- What to produce:
Determine the number of lines in the data that contain "when". Answer with that number only.

Recorded data:
(** X9.  The frame of the AAA loader is in ascending order of month and
    holds each source row whose month label parses exactly once, with the
    columns computed from that row: rows are neither merged nor
    de-duplicated. *)
Theorem X9_aaa_frame_sorted_and_complete (rows : list Aaa.Row) :
  exists A,
    Aaa.load_aaa_data (File rows) = DataFrame A
    /\ StronglySorted (fun a b => Aaa.Month a <= Aaa.Month b) A
    /\ Permutation A (Aaa.keep_rows rows)
    /\ (List.length A <= List.length rows)%nat.
Proof.
  eexists. split; [reflexivity|]. split; [|split].
  - apply (sort_by_Z_sorted Aaa.Month).
  - apply sort_by_perm.
  - rewrite (Permutation_length (sort_by_perm Aaa.month_leb _)).
    induction rows as [|r rows IH]; simpl; [lia|].
    destruct (Aaa.monthly_row r); simpl; lia.
Qed.

Lemma prefix_empty (s : string) : String.prefix "" s = true.
Proof. now destruct s. Qed.

Lemma replace_typo_head (s : string) :
  PyStr.replace "Aprl" "Apr" ("Aprl" ++ s)
  = "Apr" ++ PyStr.replace "Aprl" "Apr" s.
Proof.
  unfold PyStr.replace.
  change ("Aprl" ++ s) with (String "A" (String "p" (String "r" (String "l" s)))).
  cbn [PyStr.replace_from].
  replace (String.prefix "Aprl"
             (String "A" (String "p" (String "r" (String "l" s)))))
    with true by (simpl; now rewrite prefix_empty).
  reflexivity.
Qed.

Lemma replace_typo_free_head (s : string) :
  PyStr.replace "Aprl" "Apr" ("Apr-" ++ s)
  = "Apr-" ++ PyStr.replace "Aprl" "Apr" s.
Proof. reflexivity. Qed.

(** X10.  The known typo is repaired before the month label is parsed: a
    row whose label starts with [Aprl-] gives exactly the row of the frame
    that the same source row with [Apr-] gives, and is dropped exactly when
    that one is. *)
Theorem X10_typo_is_repaired (s loc users : string) :
  Aaa.monthly_row (Aaa.mkRow ("Aprl-" ++ s) loc users)
  = Aaa.monthly_row (Aaa.mkRow ("Apr-" ++ s) loc users).
Proof.
  unfold Aaa.monthly_row. cbn [Aaa.Month_Year Aaa.AAA_Location Aaa.User_Quantity].
  change ("Aprl-" ++ s) with ("Aprl" ++ "-" ++ s).
  rewrite replace_typo_head, replace_typo_free_head.
  assert (Hdash : PyStr.replace "Aprl" "Apr" ("-" ++ s)
                  = "-" ++ PyStr.replace "Aprl" "Apr" s) by reflexivity.
  rewrite Hdash. reflexivity.
Qed.

(** ** The Unified Record of the pipeline *)

(** X11.  The Unified Record of the pipeline is in ascending order of
    month, and the month label of each of its rows is the label of the
    month of that row, so that the two join columns agree on every row. *)
Theorem X11_unified_sorted_and_labelled
        (bras_src : source Bras.Row) (aaa_src : source Aaa.Row) :
  StronglySorted (fun a b => Reconcile.Month a <= Reconcile.Month b)
                 (value (Reconcile.pipeline bras_src aaa_src))
  /\ forall u,
       In u (value (Reconcile.pipeline bras_src aaa_src)) ->
       Reconcile.Month_Name u = Calendar.strftime_b_Y (Reconcile.Month u).
Proof.
  split; [apply combine_data_sorted|].
  intros u Hu. unfold Reconcile.pipeline in Hu.
  destruct (Aaa.load_aaa_data aaa_src) as [A|] eqn:HA.
  2:{ destruct aaa_src; discriminate. }
  destruct (value (Bras.load_bras_data bras_src)) as [B|] eqn:HB.
  2:{ simpl in Hu. contradiction. }
  assert (HBne : B <> []) by (intros ->; simpl in Hu; contradiction).
  assert (HAne : A <> []).
  { intros ->. destruct B; simpl in Hu; contradiction. }
  assert (Hnames : forall b, In b B ->
             Bras.Month_Name b = Calendar.strftime_b_Y (Bras.Month b)).
  { intros b Hb.
    destruct (load_bras_data_frame bras_src B HB) as [HBnil|[rows [_ Hload]]];
      [congruence|].
    now apply (loaded_Month_Name rows B). }
  apply In_combine_data in Hu as [m [Hm ->]]; try assumption.
  apply In_joined in Hm
    as [[b [Hb [_ ->]]]|[[b [a [Hb [_ [_ ->]]]]]|[a [Ha [_ ->]]]]].
  - now apply Hnames.
  - now apply Hnames.
  - now apply (aaa_Month_Name aaa_src A).
Qed.

(** ** The outer join on frames of any origin *)

(** X12.  The outer join loses no key and invents none: when both frames
    are non-empty, every join key of the BRAS frame and every join key of
    the AAA frame is the key of a row of the Unified Record, and the key of
    every row of the Unified Record is a key of one of the two frames; the
    Unified Record has at least as many rows as each frame. *)
Theorem X12_outer_join_keys (L : list Bras.Monthly) (R : list Aaa.Monthly) :
  L <> [] -> R <> [] ->
  (forall b, In b L ->
     exists u,
       In u (value (Reconcile.combine_data (DataFrame L) (DataFrame R)))
       /\ (Reconcile.Month u, Reconcile.Month_Name u, Reconcile.Location u)
          = Reconcile.bras_key b)
  /\ (forall a, In a R ->
        exists u,
          In u (value (Reconcile.combine_data (DataFrame L) (DataFrame R)))
          /\ (Reconcile.Month u, Reconcile.Month_Name u, Reconcile.Location u)
             = Reconcile.aaa_key a)
  /\ (forall u,
        In u (value (Reconcile.combine_data (DataFrame L) (DataFrame R))) ->
        (exists b, In b L
                   /\ (Reconcile.Month u, Reconcile.Month_Name u,
                       Reconcile.Location u) = Reconcile.bras_key b)
        \/ (exists a, In a R
                      /\ (Reconcile.Month u, Reconcile.Month_Name u,
                          Reconcile.Location u) = Reconcile.aaa_key a)).
Proof.
  intros HL HR. split; [|split].
  - intros b Hb.
    destruct (Reconcile.matches_of b R) as [|a ms] eqn:Hms.
    + exists (Reconcile.fill (Reconcile.left_only b)). split; [|reflexivity].
      apply In_combine_data; try assumption.
      exists (Reconcile.left_only b). split; [|reflexivity].
      apply In_joined. left. eauto.
    + assert (Hin : In a (Reconcile.matches_of b R))
        by (rewrite Hms; now left).
      apply filter_In in Hin as [Ha Hk]. apply join_key_eqb_eq in Hk.
      exists (Reconcile.fill (Reconcile.both b a)). split; [|reflexivity].
      apply In_combine_data; try assumption.
      exists (Reconcile.both b a). split; [|reflexivity].
      apply In_joined. right; left. exists b, a. auto.
  - intros a Ha.
    destruct (Reconcile.unmatched L a) eqn:Hun.
    + exists (Reconcile.fill (Reconcile.right_only a)). split; [|reflexivity].
      apply In_combine_data; try assumption.
      exists (Reconcile.right_only a). split; [|reflexivity].
      apply In_joined. right; right. exists a.
      split; [assumption|]. split; [|reflexivity].
      now apply unmatched_spec.
    + unfold Reconcile.unmatched in Hun. apply negb_false_iff in Hun.
      apply existsb_exists in Hun as [b [Hb Hk]].
      apply join_key_eqb_eq in Hk.
      exists (Reconcile.fill (Reconcile.both b a)). split.
      * apply In_combine_data; try assumption.
        exists (Reconcile.both b a). split; [|reflexivity].
        apply In_joined. right; left. exists b, a. auto.
      * simpl. exact Hk.
  - intros u Hu.
    apply In_combine_data in Hu as [m [Hm ->]]; try assumption.
    apply In_joined in Hm
      as [[b [Hb [_ ->]]]|[[b [a [Hb [_ [_ ->]]]]]|[a [Ha [_ ->]]]]].
    + left. exists b. auto.
    + left. exists b. auto.
    + right. exists a. auto.
Qed.

(** X13.  A key that both frames have gives a row that takes its peak
    rate, capacity and utilization from the BRAS row and its user count
    from the AAA row, each with the fill value where it is missing; when
    each frame has the key once, every row of the Unified Record with this
    key is that row. *)
Theorem X13_matched_rows_carry_both_sides
        (L : list Bras.Monthly) (R : list Aaa.Monthly)
        (b : Bras.Monthly) (a : Aaa.Monthly) :
  In b L -> In a R ->
  Reconcile.bras_key b = Reconcile.aaa_key a ->
  In (Reconcile.fill (Reconcile.both b a))
     (value (Reconcile.combine_data (DataFrame L) (DataFrame R)))
  /\ Reconcile.MaxSendTrafficRate (Reconcile.fill (Reconcile.both b a))
     = PyNum.fillna 0 (Bras.MaxSendTrafficRate b)
  /\ Reconcile.Total_Capacity (Reconcile.fill (Reconcile.both b a))
     = PyNum.fillna 100000 (Bras.Total_Capacity b)
  /\ Reconcile.Utilization_Pct (Reconcile.fill (Reconcile.both b a))
     = PyNum.fillna 0 (Bras.Utilization_Pct b)
  /\ Reconcile.AAA_Users (Reconcile.fill (Reconcile.both b a))
     = PyNum.fillna 0 (Aaa.AAA_Users a)
  /\ (NoDup (map Reconcile.bras_key L) ->
      NoDup (map Reconcile.aaa_key R) ->
      forall u,
        In u (value (Reconcile.combine_data (DataFrame L) (DataFrame R))) ->
        (Reconcile.Month u, Reconcile.Month_Name u, Reconcile.Location u)
        = Reconcile.bras_key b ->
        u = Reconcile.fill (Reconcile.both b a)).
Proof.
  intros Hb Ha Hk.
  assert (HL : L <> []) by (intros ->; contradiction).
  assert (HR : R <> []) by (intros ->; contradiction).
  split.
  { apply In_combine_data; try assumption.
    exists (Reconcile.both b a). split; [|reflexivity].
    apply In_joined. right; left. exists b, a. auto. }
  repeat (split; [reflexivity|]).
  intros HLnd HRnd u Hu Hkey.
  apply In_combine_data in Hu as [m [Hm ->]]; try assumption.
  apply In_joined in Hm
    as [[b' [Hb' [Hnil ->]]]|[[b' [a' [Hb' [Ha' [Hk' ->]]]]]|[a' [Ha' [Hun ->]]]]].
  - exfalso.
    assert (b' = b)
      by (apply (NoDup_map_In_inj Reconcile.bras_key L); auto).
    subst b'.
    assert (Hin : In a (Reconcile.matches_of b R)).
    { apply filter_In. split; [assumption|]. now apply join_key_eqb_eq. }
    now rewrite Hnil in Hin.
  - assert (b' = b)
      by (apply (NoDup_map_In_inj Reconcile.bras_key L); auto).
    subst b'.
    assert (a' = a).
    { apply (NoDup_map_In_inj Reconcile.aaa_key R); auto.
      rewrite <- Hk, <- Hk'. reflexivity. }
    now subst a'.
  - exfalso. apply (Hun b Hb). symmetry. exact Hkey.
Qed.

Lemma X12_witness :
  let b := Bras.mkMonthly 1743465600000000000 "Mandalay_BRAS01"
                          (Some 45000%Q) (Some 100000%Q)
                          (Some (45000 / 100000 * 100)%Q) "Apr 2025" in
  let a := Aaa.mkMonthly 1743465600000000000 "Apr 2025" "MDY_AAA"
                         (Some 12000%Q) in
  exists u,
    In u (value (Reconcile.combine_data (DataFrame [b]) (DataFrame [a])))
    /\ (Reconcile.Month u, Reconcile.Month_Name u, Reconcile.Location u)
       = Reconcile.aaa_key a.
Proof.
  intros b a.
  apply (proj1 (proj2 (X12_outer_join_keys [b] [a]
                         ltac:(discriminate) ltac:(discriminate)))).
  now left.
Defined.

- Result for this exercise:
3